Non era la prima volta che s’intravvedeva un commissario europeo tra i divi e le paillettes del festival di Cannes. Ma la presenza sulla Croisette di Günther Oettinger (nella foto) lo scorso 17 maggio ha fatto in un colpo più notizia di tutte le fugaci apparizioni dei suoi predecessori messe insieme. Perfino la stampa cinematografica ha dedicato ampio spazio alla visita del responsabile comunitario agli affari digitali. Non di certo per una questione di notorietà. Oettinger è volato, infatti, in Costa Azzurra per una delicata missione diplomatica: tentare di spegnere gli ultimi focolai della rivolta divampata tra i ranghi dell’industria del cinema europeo da quando la Commissione ha annunciato una robusta riforma delle regole europee sul copyright.
Produttori, distributori e cineasti hanno negli ultimi mesi moltiplicato le denunce pubbliche nei confronti dell’iniziativa, che rappresenta la pietra angolare della Strategia per il Mercato unico digitale, accusandola di mettere a rischio consolidati modelli di business. E non si tratta di una levata di scudi isolata. Al contrario, illustra alla perfezione quanto in Europa il tema della proprietà intellettuale rimanga divisivo, nonché accerchiato da una moltitudine di interessi contrastanti pronti ad affilare le armi. Scadenzario alla mano, l’aggiornamento della legislazione sul copyright sarà il primo vero banco di prova per l’unione digitale. Ma potrebbe anche rivelarsi il più ostico. Per questo motivo, a dispetto degli slanci retorici e delle promesse dei mesi scorsi, la Commissione ha deciso per ora di giocare un profilo basso. Fin troppo basso a detta dei critici, secondo cui nell’ultima versione della Strategia il piano di riforma del diritto d’autore sarebbe stato sostanzialmente annacquato. Resta in piedi l’obiettivo di ridurre le differenze tra i regimi di copyright nazionali e di adattare la normativa vigente (che poggia su una direttiva del 2001) all’evoluzione digitale.

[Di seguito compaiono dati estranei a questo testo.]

Lemma tools_spec_absent tcs tts :
  (∀ tc, tc ∈ tcs → names_tool_type tts tc = false) →
  tools_spec (OpenAITool:=OpenAITool) tts tcs = Ok [].
Proof.
  intros Habsent. unfold tools_spec.
  induction tcs as [|tc tcs IH]; [done|].
  rewrite filter_cons.
  destruct (decide _) as [Hd|_].
  - rewrite (Habsent tc) in Hd; [done | by left].
  - apply IH. intros tc' Hin. apply Habsent. by right.
Qed.

(** Reading [tools] once both guards have passed. *)
Lemma tools_unfold self tts tcs :
  tool_types self = Some tts → tts ≠ [] →
  tool_calls self = Ok (Some tcs) → tcs ≠ [] →
  tools self = (out ← extract_loop [] tcs tts; Ok (Some out)).
Proof.
  intros Htts Hne Htcs Hne'. unfold tools.
  rewrite Htts, Htcs. simpl.
  destruct tts as [|tt tts]; [done|]. destruct tcs as [|tc tcs]; [done|].
  done.
Qed.

(** C9. For a completion with a non-empty tool-type list and non-empty
    tool calls, [tools] returns the calls whose reported function name is
    the name of some tool type, in the order the provider gave them, each
    resolved by the first tool type of that name; calls naming no tool
    type are left out without an error.  The only way for [tools] to
    raise is that [from_tool_call] raises on a call that does name a tool
    type. *)
Theorem tools_resolves_named_calls_in_order self tts tcs :
  tool_types self = Some tts → tts ≠ [] →
  tool_calls self = Ok (Some tcs) → tcs ≠ [] →
  tools self
  = (resolved ←
       resolve_all tts
         (filter (λ tc, bool_decide (name (function tc) ∈ __name__ <$> tts))
                 tcs);
     Ok (Some resolved))
  ∧ (∀ e, tools self = Raise e →
          ∃ tc tt, tc ∈ tcs ∧ tt ∈ tts ∧ name (function tc) = __name__ tt
                   ∧ from_tool_call tt tc = Raise e).
Proof.
  intros Htts Hne Htcs Hne'.
  rewrite (tools_unfold self tts tcs Htts Hne Htcs Hne'). split.
  - rewrite extract_loop_spec. unfold tools_spec.
    by destruct (resolve_all tts _).
  - intros e [H|(out & _ & [=])]%bind_Raise.
    by apply extract_loop_Raise in H.
Qed.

La Strategia riporta l’impegno a garantire la portabilità dei contenuti acquistati legalmente e a facilitare l’accesso transfrontaliero ai servizi e contenuti (soprattutto digitali) nella Ue. Bruxelles si è anche prefissa di rendere più uniforme il sistema delle eccezioni per scopi di ricerca e d’istruzioni, o quelle di cui beneficiano ad esempio biblioteche e archivi. E vuole procedere a una disamina approfondita delle norme che disciplinano l’utilizzo da parte dei cosiddetti intermediari di contenuti protetti da diritto d’autore: azione fortemente sollecitata da Oettinger volta in particolare a verificare se la zona grigia in cui si muovono le piattaforme online (come Google News) debba essere sottoposta a regole più chiare.
Ma non sono poche le aree che restano per ora fuori dal campo d’intervento. “Ad esempio – riassume il saggista Glyn Moody – il rafforzamento dei diritti degli autori, l’armonizzazione dei limiti di durata del copyright, l’obbligatorietà delle eccezioni, o l’esplicita autorizzazione a citare contenuti protetti”. Per non parlare dell’agognata istituzione di una licenza paneuropea. Durissimo il commento di Julia Reda, eurodeputata del Partito Pirata che ha diretto i lavori preliminari di Strasburgo sulla revisione del diritto d’autore: “L’ambizione di abbattere i silos nazionali ha lasciato il posto al mercato della politica. La Commissione sta facendo un errore enorme nel cedere alle pressioni dell’industria”. Polemiche anche sulla abolizione del geo-blocking, che Ansip ha voluto issare a misura “portabandiera” della Strategia. La Commissione sembra aver accantonato la prospettiva di un’eliminazione completa delle barriere che limitano l’accesso ai contenuti digitali a seconda del paese di residenza, ma la circoscrive ai casi in cui è “ingiustificata”. Di fatto tenendola in vita.